Giovanni Boldini aveva dato il via alla scenografia della moda moderna senza nemmeno saperlo. Glielo stiamo dicendo noi, chissà mai decida di ascoltarci dall’aldilà. Le sue donne sono qualcosa di magnifico. Guardate, ad esempio il “Ritratto della Marchesa Casati con levriero”, del 1908, è qualcosa di inaudito, di una stupefacente eleganza. Ha un portamento impeccabile, si riesce a percepire il movimento di quell’abito attorno al corpo skinny della Marchesa e del suo tenero levriero. La perfezione di ciò che oggi compare all’interno di una sfilata di un Antony Rubio, ad esempio:

L’analogia non può che lasciare basiti e perplessi. Ma andiamo avanti, non è finita.
“Madame Marthe”, 1905, sempre di Boldini che rimane, senza ombra di dubbio, l’artista che ha reso la moda di oggi fashion per davvero, senza di lui credo che saremmo ancora qui a vestire i manichini e guardare gli abiti in vetrina. Questa sua Madame è leggiadra nel suo apparire stupefatta di essere còlta proprio in quel momento; lo sguardo attonito le dona maggiore sensualità e quell’imbarazzo, ricercato, la rende ancora più femminile di quanto non sia. Il suo abito è perfetto su di lei, rende in modo impeccabile l’idea di una donna forte ma allo stesso tempo fine e sensibile, vuole mostrarsi ma lo fa con dignità ed eleganza. Una meravigliosa musa di ieri che potrebbe, tranquillamente, sfilare su una passerella di oggi.

Per dimostrarvi quanto appena detto vi mostro un abito di Marchesa, alla New York Fashion Week 2017. Stessa naturalezza, stesso portamento, stessa eleganza, stessa pomposa presenza scenica utile a farsi guardare, notare, vedere ma senza sfociare nella volgarità, rigettata dagli alti ranghi sociali. Bisogna essere belle ma bisogna saperlo fare. un abito per essere perfetto non deve solo essere disegnato bene e cucito bene: deve essere indossato in modo degno, regale, lusinghiero per sé e per chi osserva. Sarebbe come chiedere a una modella di vendere il pesce e viceversa. Senza offesa per entrambe ma il portamento è di una soltanto e non vi sono dubbi su chi sia la vincitrice di codesta ardua sfida.

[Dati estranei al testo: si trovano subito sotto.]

(** * ONSLAWT: the adaptive UDP ramp of [adaptive_udp.py]

    A shallow embedding of the bandwidth codec ([parse_bps], [bps_to_str]),
    of the probe adapter ([run_iperf], [extract_udp_stats]) and of the ramp
    controller in [main], followed by the properties of the capacity search.
    The helpers of the other scripts that are pure and print a bandwidth or
    build a name are embedded beside it: [human_bps] of [analyze_results.py],
    [fmt_bps] of [report_results.py], [slugify] and the base of a test name of
    [update_tests_from_public_list.py].

    Numbers.  A Python float is an IEEE 754 double; it is modelled by the
    primitive type [float], whose operations are those of the machine and are
    specified by [FloatAxioms] against [SpecFloat].  Every sum, difference,
    product, quotient and comparison of the controller is the rounded one of
    the code.  The infinities and the value that is not a number behave as in
    Python: [float] reads [inf], [infinity] and [nan], and a comparison with
    the value that is not a number is false.  [float(s)] rounds a decimal
    literal to the nearest double and a format such as [.3f] prints the
    decimal nearest to the exact binary value, both with ties to even, as
    CPython does.  A number of an iperf3 report is taken as the double it
    denotes.  Text is ASCII.

    The outside world.  [subprocess.run] is an oracle: a function from the
    number of probes already issued and the command line to what the process
    did.  The controller threads the list of command lines it has issued. *)

From Stdlib Require Import ZArith String Ascii List Bool Lia Floats.
From Stdlib Require Import Decimal DecimalString.
From stdpp Require Import gmap strings.

Import ListNotations.
Local Open Scope string_scope.
Local Open Scope list_scope.

(** ** Python string helpers *)

Module PyStr.

(** ASCII white space, as [str.strip] and [float] skip it. *)
Definition is_space (c : ascii) : bool :=
  let n := nat_of_ascii c in
  ((9 <=? n) && (n <=? 13) || (28 <=? n) && (n <=? 32))%nat.

Fixpoint lstrip (s : string) : string :=
  match s with
  | String c r => if is_space c then lstrip r else s
  | EmptyString => EmptyString
  end.

(** [rstrip] keeps a character when it is not a space or when something
    that is kept follows it. *)
Fixpoint rstrip (s : string) : string :=
  match s with
  | EmptyString => EmptyString
  | String c r =>
      match rstrip r with
      | EmptyString => if is_space c then EmptyString else String c EmptyString
      | r' => String c r'
      end
  end.

Definition strip (s : string) : string := rstrip (lstrip s).

Definition lower_ascii (c : ascii) : ascii :=
  let n := nat_of_ascii c in
  if ((65 <=? n) && (n <=? 90))%nat then ascii_of_nat (n + 32) else c.

Fixpoint lower (s : string) : string :=
  match s with
  | EmptyString => EmptyString
  | String c r => String (lower_ascii c) (lower r)
  end.

(** [endswith1 s c]: [s.endswith(c)] for a one-character suffix. *)
Fixpoint endswith1 (s : string) (c : ascii) : bool :=
  match s with
  | EmptyString => false
  | String a EmptyString => Ascii.eqb a c
  | String _ r => endswith1 r c
  end.

(** [s[:-1]] *)
Fixpoint drop_last (s : string) : string :=
  match s with
  | EmptyString => EmptyString
  | String _ EmptyString => EmptyString
  | String a r => String a (drop_last r)
  end.

(** [" ".join(l)] *)
Fixpoint join (sep : string) (l : list string) : string :=
  match l with
  | [] => ""
  | [x] => x
  | x :: r => x ++ sep ++ join sep r
  end.

(** [str(n)] for an integer. *)
Definition str_Z (n : Z) : string := NilZero.string_of_int (Z.to_int n).

Fixpoint zeros (n : nat) : string :=
  match n with O => "" | S k => String "0" (zeros k) end.

(** A natural number in decimal, left-padded with zeros to [w] digits. *)
Definition zero_pad (w : nat) (n : Z) : string :=
  let s := str_Z n in zeros (w - String.length s) ++ s.

End PyStr.

(** ** Decimal literals and fixed-point formatting *)

Module PyFloat.

Definition digit_of (c : ascii) : option Z :=
  let n := nat_of_ascii c in
  if ((48 <=? n) && (n <=? 57))%nat then Some (Z.of_nat (n - 48)) else None.

(** [digitpart acc k s] reads [digit (["_"] digit)*] with the first digit
    already consumed: [acc] is the number read so far and [k] the number of
    digits.  It returns the number, the digit count and the rest. *)
Fixpoint digitpart (acc : Z) (k : nat) (s : string) : Z * nat * string :=
  match s with
  | String c r =>
      match digit_of c with
      | Some d => digitpart (10 * acc + d) (S k) r
      | None =>
          if Ascii.eqb c "_" then
            match r with
            | String c' r' =>
                match digit_of c' with
                | Some d => digitpart (10 * acc + d) (S k) r'
                | None => (acc, k, s)
                end
            | EmptyString => (acc, k, s)
            end
          else (acc, k, s)
      end
  | EmptyString => (acc, k, s)
  end.

(** A digit part that must start with a digit; [acc] and [k] carry what was
    read before it (the integer part, when this is the fraction). *)
Definition digits1 (acc : Z) (k : nat) (s : string) : option (Z * nat * string) :=
  match s with
  | String c r =>
      match digit_of c with
      | Some d => Some (digitpart (10 * acc + d) (S k) r)
      | None => None
      end
  | EmptyString => None
  end.

Definition sign (s : string) : bool * string :=
  match s with
  | String "-" r => (true, r)
  | String "+" r => (false, r)
  | _ => (false, s)
  end.

(** The exponent [e [sign] digitpart], which must end the literal. *)
Definition exponent (s : string) : option Z :=
  match s with
  | EmptyString => Some 0%Z
  | String c r =>
      if Ascii.eqb c "e" || Ascii.eqb c "E" then
        let '(neg, r') := sign r in
        match digits1 0 0 r' with
        | Some (e, _, EmptyString) => Some (if neg then (- e)%Z else e)
        | _ => None
        end
      else None
  end.

(** The mantissa [digitpart ["." [digitpart]] | "." digitpart]: the digits
    as one integer, the number of digits after the point, and the rest. *)
Definition mantissa (s : string) : option (Z * nat * string) :=
  match s with
  | String "." r => digits1 0 0 r
  | _ =>
      match digits1 0 0 s with
      | Some (m, _, String "." r) =>
          match digits1 m 0 r with
          | Some res => Some res
          | None => Some (m, O, r)
          end
      | Some (m, _, r) => Some (m, O, r)
      | None => None
      end
  end.

(** The double nearest to [m * 10^e], ties to even, with the sign [neg]: the
    value [float] gives a decimal literal.  Beyond the range it is an
    infinity, below it a zero. *)
Definition of_decimal (neg : bool) (m e : Z) : float :=
  let x :=
    match m with
    | Zpos p =>
        SF2Prim
          (if (0 <=? e)%Z then binary_normalize prec emax (Zpos p * 10 ^ e) 0 false
           else SFdiv prec emax (S754_finite false p 0)
                  (S754_finite false (Z.to_pos (10 ^ (- e))) 0))
    | _ => PrimFloat.zero
    end in
  if neg then (- x)%float else x.

(** [float(s)]: white space around, a sign, then [inf], [infinity] or [nan]
    in any case, or a decimal literal of Python's grammar.  [None] is the
    [ValueError]. *)
Definition float_of_string (s : string) : option float :=
  let '(neg, r) := sign (PyStr.strip s) in
  let w := PyStr.lower r in
  if String.eqb w "inf" || String.eqb w "infinity" then
    Some (if neg then PrimFloat.neg_infinity else PrimFloat.infinity)
  else if String.eqb w "nan" then Some PrimFloat.nan
  else
    match mantissa r with
    | Some (m, k, r') =>
        match exponent r' with
        | Some e => Some (of_decimal neg m (e - Z.of_nat k))
        | None => None
        end
    | None => None
    end.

Proseguiamo con il “Ritratto di Rita de Acosta Lydig”, Giovanni Boldini, del 1911, seduta sulla punta di una poltrona, eretta con la schiena, spalle aperte, leggermente voltata verso il pittore come a chiamare l’attenzione su di sé. L’abito argentato e questo tocco di magia le donano un’aura fantasy ma al contempo estramemente desiderabile.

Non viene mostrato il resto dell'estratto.